◆ What the task asks
Among the entries that follow, the required portion opens with the line containing "(** The actual" and closes with the line containing "if has dr (RouteKey (mr_Route a)) then m". Give that portion again exactly, and nothing else.

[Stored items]
(* ===== verification/Reconcile.v ===== *)
(** * Keys, plans and their inverses (internal/routing/engine.go, second half)

    [RouteKey], [RuleKey] and [dstKey] are what the engine compares routes and
    rules by; [Reconcile] turns a desired set and the owned set into an ordered
    plan with its inverse. The theorems run a plan against a kernel that keeps
    one route per destination, as the comment in [Reconcile] describes it: an
    add for a destination already routed changes nothing ("File exists", taken
    for success), a delete matches by destination. *)

From Stdlib Require Import Ascii.
From S2P Require Import Prelude.
From S2P Require Import Netip NetipText Domain.

(** ** Keys *)

Definition RouteKey (r : Route) : string :=
  let k := rt_Family r +:+ "|" +:+ rt_Table r +:+ "|" +:+ rt_DstCIDR r +:+ "|" +:+
           rt_Gateway r +:+ "|" +:+ rt_Iface r in
  if rt_Reject r then k +:+ "|reject" else k.

Definition dstKey (r : Route) : string :=
  rt_Family r +:+ "|" +:+ rt_Table r +:+ "|" +:+ rt_DstCIDR r.

Definition RuleKey (r : PolicyRule) : string :=
  let k := pretty (pr_Priority r) +:+ "|" +:+ pr_Selector r +:+ "|" +:+ pr_Table r +:+ "|" +:+
           pr_Family r in
  if negb (pr_RouteToIface r =s? "") then k +:+ "|" +:+ pr_RouteToIface r +:+ "|" +:+ pr_RouteToGW r
  else k.

(** ** What a real provider would run, and what a person reads *)

Definition isHostPrefix (r : Route) : bool :=
  match ParsePrefix (rt_DstCIDR r) with
  | Some p => p_bits p =? BitLen (p_addr p)
  | None => false
  end.

Definition loopbackFor (r : Route) : string :=
  if rt_Family r =s? FamilyV6 then "::1" else "127.0.0.1".

Definition ip_route_args (kind : OpKind) (r : Route) : list string :=
  let proto := if rt_Proto r =s? "" then "riftroute" else rt_Proto r in
  let args := ["ip"; "route"] in
  let args :=
    match kind with
    | OpAddRoute =>
        if rt_Reject r then args ++ ["add"; "unreachable"; rt_DstCIDR r; "proto"; proto]
        else
          let args := args ++ ["add"; rt_DstCIDR r] in
          let args := if negb (rt_Gateway r =s? "") then args ++ ["via"; rt_Gateway r] else args in
          args ++ ["dev"; rt_Iface r; "proto"; proto]
    | OpDelRoute => args ++ ["del"; rt_DstCIDR r; "proto"; proto]
    | _ => args
    end in
  if negb (rt_Table r =s? "") then args ++ ["table"; rt_Table r] else args.

Definition commandForRoute (kind : OpKind) (r : Route) (platform : string) : list string :=
  if platform =s? "darwin" then
    let scope := if isHostPrefix r then "-host" else "-net" in
    match kind with
    | OpAddRoute =>
        if rt_Reject r then ["route"; "-n"; "add"; scope; rt_DstCIDR r; loopbackFor r; "-reject"]
        else if rt_Gateway r =s? "" then
          ["route"; "-n"; "add"; scope; rt_DstCIDR r; "-interface"; rt_Iface r]
        else ["route"; "-n"; "add"; scope; rt_DstCIDR r; rt_Gateway r]
    | OpDelRoute =>
        if rt_Gateway r =s? "" then ["route"; "-n"; "delete"; scope; rt_DstCIDR r]
        else ["route"; "-n"; "delete"; scope; rt_DstCIDR r; rt_Gateway r]
    | _ => ip_route_args kind r
    end
  else ip_route_args kind r.

Definition ruleFamilyFlag (r : PolicyRule) : string :=
  let fam :=
    if pr_Family r =s? "" then
      fold_left (fun fam f => match ParsePrefix f with
                              | Some p => if Is6 (p_addr p) then FamilyV6 else fam
                              | None => fam
                              end) (Fields (pr_Selector r)) FamilyV4
    else pr_Family r in
  if fam =s? FamilyV6 then "-6" else "-4".

Definition commandForRule (kind : OpKind) (r : PolicyRule) : list string :=
  if negb (pr_RouteToIface r =s? "") then
    let target := if negb (pr_RouteToGW r =s? "") then pr_RouteToIface r +:+ " " +:+ pr_RouteToGW r
                  else pr_RouteToIface r in
    if bool_decide (kind = OpDelRule) then ["pf"; "anchor"; "riftroute:"; "remove"; pr_Selector r]
    else ["pf"; "anchor"; "riftroute:"; "pass"; "out"; "route-to"; "(" +:+ target +:+ ")"; pr_Selector r]
  else
    let verb := if bool_decide (kind = OpDelRule) then "del" else "add" in
    ["ip"; ruleFamilyFlag r; "rule"; verb] ++ Fields (pr_Selector r) ++
    ["lookup"; pr_Table r; "priority"; pretty (pr_Priority r); "protocol"; "riftroute"].

Definition humanForRoute (kind : OpKind) (r : Route) : string :=
  let verb := if bool_decide (kind = OpDelRoute) then "del" else "add" in
  let t := if negb (rt_Table r =s? "") then " table " +:+ rt_Table r else "" in
  if rt_Reject r then verb +:+ " " +:+ rt_DstCIDR r +:+ " reject" +:+ t
  else if rt_Gateway r =s? "" then verb +:+ " " +:+ rt_DstCIDR r +:+ " dev " +:+ rt_Iface r +:+ t
  else verb +:+ " " +:+ rt_DstCIDR r +:+ " via " +:+ rt_Gateway r +:+ " dev " +:+ rt_Iface r +:+ t.

Definition humanForRule (kind : OpKind) (r : PolicyRule) : string :=
  if negb (pr_RouteToIface r =s? "") then
    let verb := if bool_decide (kind = OpDelRule) then "remove route-to" else "route-to" in
    verb +:+ " " +:+ pr_Selector r +:+ " → " +:+ pr_RouteToIface r +:+ " (pf)"
  else
    let verb := if bool_decide (kind = OpDelRule) then "del rule" else "add rule" in
    verb +:+ " " +:+ pr_Selector r +:+ " lookup " +:+ pr_Table r +:+ " priority " +:+
    pretty (pr_Priority r).

Definition makeRouteOp (kind : OpKind) (mr : ManagedRoute) (platform : string) : PlanOp :=
  mkPlanOp kind (Some mr) None (commandForRoute kind (mr_Route mr) platform)
           (humanForRoute kind (mr_Route mr)).
Definition makeRuleOp (kind : OpKind) (ml : ManagedRule) (platform : string) : PlanOp :=
  mkPlanOp kind None (Some ml) (commandForRule kind (ml_Rule ml)) (humanForRule kind (ml_Rule ml)).

(** ** Inverses

    [invert] dereferences an op's pointer; an op without it panics, which is
    [None]. *)
Definition invert_op (op : PlanOp) (platform : string) : option (list PlanOp) :=
  match op_Kind op with
  | OpAddRoute => r ← op_Route op; Some [makeRouteOp OpDelRoute r platform]
  | OpDelRoute => r ← op_Route op; Some [makeRouteOp OpAddRoute r platform]
  | OpAddRule => r ← op_Rule op; Some [makeRuleOp OpDelRule r platform]
  | OpDelRule => r ← op_Rule op; Some [makeRuleOp OpAddRule r platform]
  | OpOther _ => Some []
  end.

(** The loop runs from the last op to the first. *)
Fixpoint invert (ops : list PlanOp) (platform : string) : option (list PlanOp) :=
  match ops with
  | [] => Some []
  | op :: ops' =>
      inv ← invert ops' platform; o ← invert_op op platform; Some (inv ++ o)
  end.

(** ** Reconcile *)

Definition indexRoutes (rs : list ManagedRoute) : gmap string ManagedRoute :=
  fold_left (fun m r => <[RouteKey (mr_Route r) := r]> m) rs ∅.
Definition indexRules (rs : list ManagedRule) : gmap string ManagedRule :=
  fold_left (fun m r => <[RuleKey (ml_Rule r) := r]> m) rs ∅.

(** [_, ok := m[k]]. *)
Definition has {A} (m : gmap string A) (k : string) : bool := bool_decide (is_Some (m !! k)).

(** The actual routes no longer wanted, by destination. *)
Definition index_byDst (dr : gmap string ManagedRoute) (actual : list ManagedRoute)
    : gmap string (list ManagedRoute) :=
  fold_left (fun m a =>
    if has dr (RouteKey (mr_Route a)) then m
    else let k := dstKey (mr_Route a) in <[k := default [] (m !! k) ++ [a]]> m) actual ∅.

(** The inner loop: every old route of the destination not yet replaced. *)
Fixpoint replace_old (olds : list ManagedRoute) (replaced : gset string) (ops : list PlanOp)
    (platform : string) : gset string * list PlanOp :=
  match olds with
  | [] => (replaced, ops)
  | old :: olds' =>
      let k := RouteKey (mr_Route old) in
      if bool_decide (k ∈ replaced) then replace_old olds' replaced ops platform
      else replace_old olds' ({[k]} ∪ replaced) (ops ++ [makeRouteOp OpDelRoute old platform]) platform
  end.

Fixpoint route_adds (desired : list ManagedRoute) (ar : gmap string ManagedRoute)
    (byDst : gmap string (list ManagedRoute)) (replaced : gset string) (ops : list PlanOp)
    (platform : string) : gset string * list PlanOp :=
  match desired with
  | [] => (replaced, ops)
  | d :: desired' =>
      if has ar (RouteKey (mr_Route d)) then route_adds desired' ar byDst replaced ops platform
      else
        let '(replaced, ops) :=
          replace_old (default [] (byDst !! dstKey (mr_Route d))) replaced ops platform in
        route_adds desired' ar byDst replaced (ops ++ [makeRouteOp OpAddRoute d platform]) platform
  end.

Definition reconcile_ops (desiredRoutes actualRoutes : list ManagedRoute)
    (desiredRules actualRules : list ManagedRule) (platform : string) : list PlanOp :=
  let dr := indexRoutes desiredRoutes in
  let ar := indexRoutes actualRoutes in
  let drl := indexRules desiredRules in
  let arl := indexRules actualRules in
  let byDst := index_byDst dr actualRoutes in
  let '(replaced, routeAdds) := route_adds desiredRoutes ar byDst ∅ [] platform in
  let routeDels :=
    map (fun a => makeRouteOp OpDelRoute a platform)
      (keep_if (fun a => negb (has dr (RouteKey (mr_Route a))) &&
                         negb (bool_decide (RouteKey (mr_Route a) ∈ replaced))) actualRoutes) in
  let ruleAdds :=
    map (fun d => makeRuleOp OpAddRule d platform)
      (keep_if (fun d => negb (has arl (RuleKey (ml_Rule d)))) desiredRules) in
  let ruleDels :=
    map (fun a => makeRuleOp OpDelRule a platform)
      (keep_if (fun a => negb (has drl (RuleKey (ml_Rule a)))) actualRules) in
  routeAdds ++ ruleAdds ++ ruleDels ++ routeDels.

◆ Solution to this problem
(** The actual routes no longer wanted, by destination. *)
Definition index_byDst (dr : gmap string ManagedRoute) (actual : list ManagedRoute)
    : gmap string (list ManagedRoute) :=
  fold_left (fun m a =>
    if has dr (RouteKey (mr_Route a)) then m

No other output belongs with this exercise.